На следующем витке его болезни медленно угасавшее сознание отбросило чужие языки: английский, с грехом пополам выученный французский, оставив один — родной. Из сознания ушла уйма вещей: квартира и страховки, франки и доллары, контракты и обязательства — всё, чему посвящалась масса времени и что казалось таким важным и неотложным. И уже не надо было тревожиться о том, что скажут в комитете и федерации, как и что скажет или подумает кто-либо вообще. Осталось одно — то, что захватило худенького десятилетнего мальчика в далеком военном Куйбышеве, что сделало его имя известным миллионам — любителям древней, замечательной и иногда такой жестокой игры. Шахматы дали ему всё: мир, который он видел собственными глазами, материальное благополучие, популярность, наконец, самое главное — возможность выразить самого себя. Они не дали ему старости — не такого уж плохого отрезка человеческой жизни, если только не знать, чем она является по отношению к началу. Не могу, однако, представить себе Лёву стариком, он и умер-то молодым: ведь юность — это не пора жизни, а скорее свойство души.

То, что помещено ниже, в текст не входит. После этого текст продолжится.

(* ===== verification/Iommu.v ===== *)
(** * DMA remapping

    [kernel/iommu.c]: bringing up the remapping unit, granting its one DMA
    window, revoking it and reading its fault records.  Memory barriers and
    cache flushes order accesses that the model already orders.  Log lines are
    kept without the numbers they print. *)

From stdpp Require Import strings.
From S2P Require Import Prelude Bytes CMem Abi Kernel Memory Acpi.

(** Polls of a register before a timeout. *)
Definition WAIT_TRIES : nat := Z.to_nat 1000000.

(** The fields of [SfBootInfo] and its memory map, which stays in memory. *)
Record SfBootSegment := MkBootSegment {
  bs_physical : Z; bs_rva : Z; bs_file_bytes : Z; bs_memory_bytes : Z; bs_flags : Z; bs_reserved : Z }.
#[export] Instance SfBootSegment_inhabited : Inhabited SfBootSegment := populate (MkBootSegment 0 0 0 0 0 0).

Record SfBootInfo := MkBootInfo {
  bi_address : Z; bi_magic : Z; bi_boot_type : Z;
  bi_memory_map : Z; bi_memory_map_size : Z; bi_memory_map_descriptor_size : Z; bi_memory_map_entry_count : Z;
  bi_acpi_rsdp : Z; bi_size : Z; bi_version : Z; bi_init_segment_count : Z;
  bi_init_entry : Z; bi_bundle : Z; bi_bundle_bytes : Z; bi_init_segments : list SfBootSegment }.

Definition sizeof_BootMemory : Z := 40.

(** Entry [i] of the map: start, pages, type. *)
Definition map_physical (m : mem) (map : Z) (i : nat) : Z := load64 m (map + sizeof_BootMemory * Z.of_nat i).
Definition map_pages (m : mem) (map : Z) (i : nat) : Z := load64 m (map + sizeof_BootMemory * Z.of_nat i + 16).
Definition map_type (m : mem) (map : Z) (i : nat) : Z := load32 m (map + sizeof_BootMemory * Z.of_nat i + 32).

(** Entry [i] is of a wanted type and contains the range. *)
Definition map_covers (m : mem) (map : Z) (types : Z -> bool) (start bytes : Z) (i : nat) : bool :=
  if UINT64_MAX / 4096 <? map_pages m map i then false
  else
    let n := map_pages m map i * 4096 in
    let p := map_physical m map i in
    types (map_type m map i) && (p <=? start) && (start - p <=? n) && (bytes <=? n - (start - p)).

Section Iommu.
Context {H : Type} `{L : Layout} `{HW : Hardware H}.
Implicit Types (k : Kernel H).

(** ** Registers *)

Definition r32 (off : Z) k : Z * Kernel H := let '(v, h) := reg_read32 (hw k) (registers (iommu k) + off) in (v, k <| hw := h |>).
Definition r64 (off : Z) k : Z * Kernel H := let '(v, h) := reg_read64 (hw k) (registers (iommu k) + off) in (v, k <| hw := h |>).
Definition w32 (off n : Z) k : Kernel H := k <| hw ::= fun h => reg_write32 h (registers (iommu k) + off) n |>.
Definition w64 (off n : Z) k : Kernel H := k <| hw ::= fun h => reg_write64 h (registers (iommu k) + off) n |>.

Definition set_mode (m : Z) k : Kernel H := k <| iommu ::= fun i => i <| mode := m |> |>.

Fixpoint poll (n : nat) (test : Kernel H -> bool * Kernel H) k : Z * Kernel H :=
  match n with
  | O => (SF_TIMEOUT, k)
  | S n => let '(ok, k) := test k in if ok : bool then (0, k) else poll n test k
  end.

Definition wait32 (off mask value : Z) k : Z * Kernel H :=
  poll WAIT_TRIES (fun k => let '(v, k) := r32 off k in (Z.land v mask =? value, k)) k.
Definition wait64 (off mask : Z) k : Z * Kernel H :=
  poll WAIT_TRIES (fun k => let '(v, k) := r64 off k in (negb (truthy (Z.land v mask)), k)) k.

Definition bit (n : Z) : Z := Z.shiftl 1 n.

Definition invalidate_fail k : Z * Kernel H := (SF_DEVICE_GONE, set_mode 2 k).

(** [invalidate]: the context cache, then the translation cache. *)
Definition iommu_invalidate k : Z * Kernel H :=
  let k := w64 0x28 (Z.lor (bit 63) (bit 61)) k in
  let '(r, k) := wait64 0x28 (bit 63) k in
  if truthy r then invalidate_fail k
  else
    let '(v, k) := r64 0x28 k in
    if negb (Z.land (Z.shiftr v 59) 3 =? 1) then invalidate_fail k
    else
      let c := capability (iommu k) in
      let flags := Z.lor (Z.lor (Z.lor (bit 63) (bit 60)) (if truthy (Z.land c (bit 54)) then bit 48 else 0))
                         (if truthy (Z.land c (bit 55)) then bit 49 else 0) in
      let off := iotlb_offset (iommu k) in
      let k := w64 off flags k in
      let '(r, k) := wait64 off (bit 63) k in
      if truthy r then invalidate_fail k
      else
        let '(v, k) := r64 off k in
        if negb (Z.land (Z.shiftr v 57) 3 =? 1) then invalidate_fail k else (0, k).

(** ** Bringing the unit up *)

Definition firmware_read (b : SfBootInfo) k (address bytes : Z) : option (list Z) :=
  if (address <? 4096) || (0x40000000 <=? address) || (0x40000000 - address <? bytes) then None
  else
    match find_index (map_covers (memory k) (bi_memory_map b) (fun t => (t =? 9) || (t =? 10)) address bytes)
            (Z.to_nat (bi_memory_map_entry_count b)) with
    | Some _ => Some (mread (memory k) address bytes)
    | None => None
    end.

(** What the capability registers must say. *)
Definition unsupported (c iotlb fault records : Z) : bool :=
  negb (truthy (Z.land c (bit 9))) || (Z.land (Z.shiftr c 16) 63 <? 38) || (iotlb <? 0x88) || (4088 <? iotlb) ||
  (fault <? 0x100) || (u32 (4096 - records * 16) <? fault) || (64 <? records).

(** Remapping, interrupt remapping or queued invalidation already on. *)
Definition busy_status (status : Z) : bool := truthy (Z.land status (Z.lor (Z.lor (bit 31) (bit 26)) (bit 25))).

(** With its registers mapped at [base]: check the capabilities and turn on
    translation with empty tables. *)
Definition unit_busy (c iotlb fault records : Z) k : bool * Kernel H :=
  if unsupported c iotlb fault records then (true, k) else let '(status, k) := r32 0x1c k in (busy_status status, k).

Definition start_unit (base : Z) k : Kernel H :=
  let k := k <| iommu ::= fun i => i <| registers := base |> |> in
  let '(c, k) := r64 8 k in
  let '(extended, k) := r64 16 k in
  let iotlb := Z.land (Z.shiftr extended 8) 1023 * 16 + 8 in
  let fault := Z.land (Z.shiftr c 24) 1023 * 16 in
  let records := Z.land (Z.shiftr c 40) 255 + 1 in
  let k := k <| iommu ::= fun i => i <| capability := c |> <| coherent := Z.land extended 1 |> <| iotlb_offset := iotlb |>
                                     <| fault_offset := fault |> <| fault_records := records |> |> in
  let '(bad, k) := unit_busy c iotlb fault records k in
  if bad : bool
  then let '(_, k) := r32 0x1c k in serial (txt "[IOMMU] unsupported capabilities; device grants disabled") k
  else
    let k := k <| memory ::= fun m => mwrite m vtd_tables (fill 0 sizeof_SfVtdTables) |> in
    let k := w32 0x38 (bit 31) k in
    let k := w64 0x20 vtd_tables k in
    let k := w32 0x18 (bit 30) k in
    let '(r, k) := wait32 0x1c (bit 30) (bit 30) k in
    let '(r, k) := if truthy r then (r, k) else iommu_invalidate k in
    if truthy r then serial (txt "[IOMMU] root/invalidation failed") k
    else
      let '(r, k) := if truthy (Z.land c (bit 4)) then wait32 0x1c (bit 27) 0 (w32 0x18 (bit 27) k) else (0, k) in
      if truthy r then k
      else
        let '(r, k) := wait32 0x1c (bit 31) (bit 31) (w32 0x18 (bit 31) k) in
        if truthy r then k else serial (txt "[IOMMU] VT-d active; default deny, 39-bit tables") (set_mode 1 k).

Definition iommu_init (b : SfBootInfo) k : Kernel H :=
  let '(r, top) := sf_acpi_dmar (firmware_read b k) (bi_acpi_rsdp b) in
  let k := k <| iommu ::= fun i => i <| topology := top |> |> in
  if r =? SF_NOT_FOUND then serial (txt "[IOMMU] absent; trusted DMA mode") k
  else
    let k := set_mode 2 k in
    let '(e, k) := if truthy r then (r, k) else space_mmio_init (dm_base top) k in
    if truthy e then serial (txt "[IOMMU] unsupported DMAR; device grants disabled") k else start_unit (dm_base top) k.

(** ** The window *)

Definition iommu_mode k : Z := mode (iommu k).
Definition iommu_active k : Z := b2z (negb (active_bdf (iommu k) =? UINT32_MAX)).

(** The status and the bus address. *)
Definition iommu_grant (bdf physical : Z) k : Z * Z * Kernel H :=
  if iommu_mode k =? 0 then (0, physical, k)
  else if negb (iommu_mode k =? 1) || negb (active_bdf (iommu k) =? UINT32_MAX) then (SF_DEVICE_GONE, 0, k)
  else if (256 <=? bdf) || negb (truthy (at_ (covered (topology (iommu k))) bdf)) then (SF_DENIED, 0, k)
  else
    let '(r, m) := sf_vtd_tables vtd_tables vtd_tables bdf physical (memory k) in
    let k := k <| memory := m |> in
    let '(r, k) := if truthy r then (r, k) else iommu_invalidate k in
    if truthy r then (SF_DEVICE_GONE, 0, k)
    else (0, SF_DMA_IOVA, k <| iommu ::= fun i => i <| active_bdf := bdf |> |>).

Definition iommu_revoke (bdf : Z) k : Z * Kernel H :=
  if iommu_mode k =? 0 then (0, k)
  else if negb (iommu_mode k =? 1) then (SF_DEVICE_GONE, k)
  else if active_bdf (iommu k) =? UINT32_MAX then (0, k)
  else if negb (active_bdf (iommu k) =? bdf) then (SF_DENIED, k)
  else
    let k := k <| memory ::= fun m => store64 m (slot64 (vtd_tables + VTD_CONTEXT) (bdf * 2)) 0 |> in
    let '(r, k) := iommu_invalidate k in
    if truthy r then (SF_DEVICE_GONE, k)
    else (0, k <| memory ::= fun m => mwrite m vtd_tables (fill 0 sizeof_SfVtdTables) |>
               <| iommu ::= fun i => i <| active_bdf := UINT32_MAX |> |>).

(** ** Faults *)

(** The records from [i]: source, reason and address of the first that is set. *)
Fixpoint fault_scan (n i : nat) k : option (Z * Z * Z) * Kernel H :=
  match n with
  | O => (None, k)
  | S n =>
      let off := fault_offset (iommu k) + Z.of_nat i * 16 in
      let '(high, k) := r64 (off + 8) k in
      if negb (truthy (Z.land high (bit 63))) then fault_scan n (S i) k
      else
        let '(low, k) := r64 off k in
        let k := w64 (off + 8) (bit 63) k in
        let k := w32 0x34 1 k in
        (Some (Z.land high 65535, Z.land (Z.shiftr high 32) 255, clear_bits low 4095), k)
  end.

Definition iommu_fault k : option (Z * Z * Z) * Kernel H :=
  if negb (iommu_mode k =? 1) then (None, k) else fault_scan (Z.to_nat (fault_records (iommu k))) 0 k.

End Iommu.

Мозг его, отягощенный быстро растущей опухолью, сплетал удивительные сочетания, откликаясь только на одно - шахматы. Доска с фигурами всегда была рядом с его кроватью, и иногда он начинал партию с воображаемым противником, и хмурил брови, и морщил лоб, и поправлял несуществующие волосы, и смотрел испытующе-жалобно, надевая шахматное выражение лица, знакомое всем, кто играл с ним. В самом конце не мог и этого, и жена едва ли не до последнего дня стучала фигурами по доске, вызывая звуками чудесные, навсегда вошедшие в душу ассоциации. Или вдруг давал характеристики коллегам-гроссмейстерам, по словам жены, удивительно меткие, иногда и безжалостные, высказывая всё, что копилось где-то в глубине души и что никогда не решался сказать или написать.
Говорил жене не раз: «Корчной — мой любимый шахматист, ты даже не можешь себе представить, какой это колоссальный шахматист». И не менял мнения, как бы Корчной о нем плохо ни говорил или писал, и продолжал здороваться, даже когда тот отворачивался в сторону. И незадолго до смерти, когда остальные имена ушли даже из подсознания, осталось одно, которое он повторял шепотом: «Корчной» - и поднимал вверх большой палец в знак оценки его игры. В один из уже последних дней жена сказала: «Знаешь, через два месяца будут играть матч Пикет и Полгар. И ты будешь секундантом у Юдит, а Корчной у Пикета, и вы таким образом сыграете матч...»
Идея эта привела его вдруг в хорошее настроение и даже развеселила, и повторял: «Да, мы сыграем еще, мы сыграем...»
В психологии считается доказанным парадокс: заложник, жертва вдруг начинает испытывать теплые чувства по отношению к своему мучителю. Было ли похожее чувство у Лёвы по отношении к Корч-ному, дважды вставшему у него на пути к званию чемпиона мира, — не знаю, сказать не берусь. Не могу согласиться с объяснением Корчного, что в Полугаевском заговорила больная совесть из-за того, что он, по словам Корчного, писал неправильные корреспонденции для советской прессы во время его матча с Карповым. Не думаю также, что дали выход сожаления по поводу отсутствия у себя жесткости, являющейся почти синонимом грубости и бестактности, резкости, или того, что в Советском Союзе называли спортивной злостью. Полагаю, что это было просто чувство радостного изумления перед тем, чего не хватало в шахматах самому Лёве: игроцкого элемента в этой, казалось бы, такой логичной игре, применения неожиданного для соперника варианта, пусть не всегда корректного, но выводящего того из привычного состояния, умения вдруг резко изменить характер позиции, решимости сказать «нет» на висячем флажке в обоюдоостром положении в ответ на предложенную ничью.
Через несколько дней, когда Лёву покинули и эти последние видения, когда ушли шахматы, ушел и он сам. Лев Полугаевский умер 30 августа 1995 года в Париже, городе, где жили и другие шахматисты, родившиеся в России: Осип Бернштейн, Савелий Тартаковер и Александр Алехин. Он похоронен, как и Алехин, на кладбище Мон-парнас, и могилы их совсем недалеко друг от друга.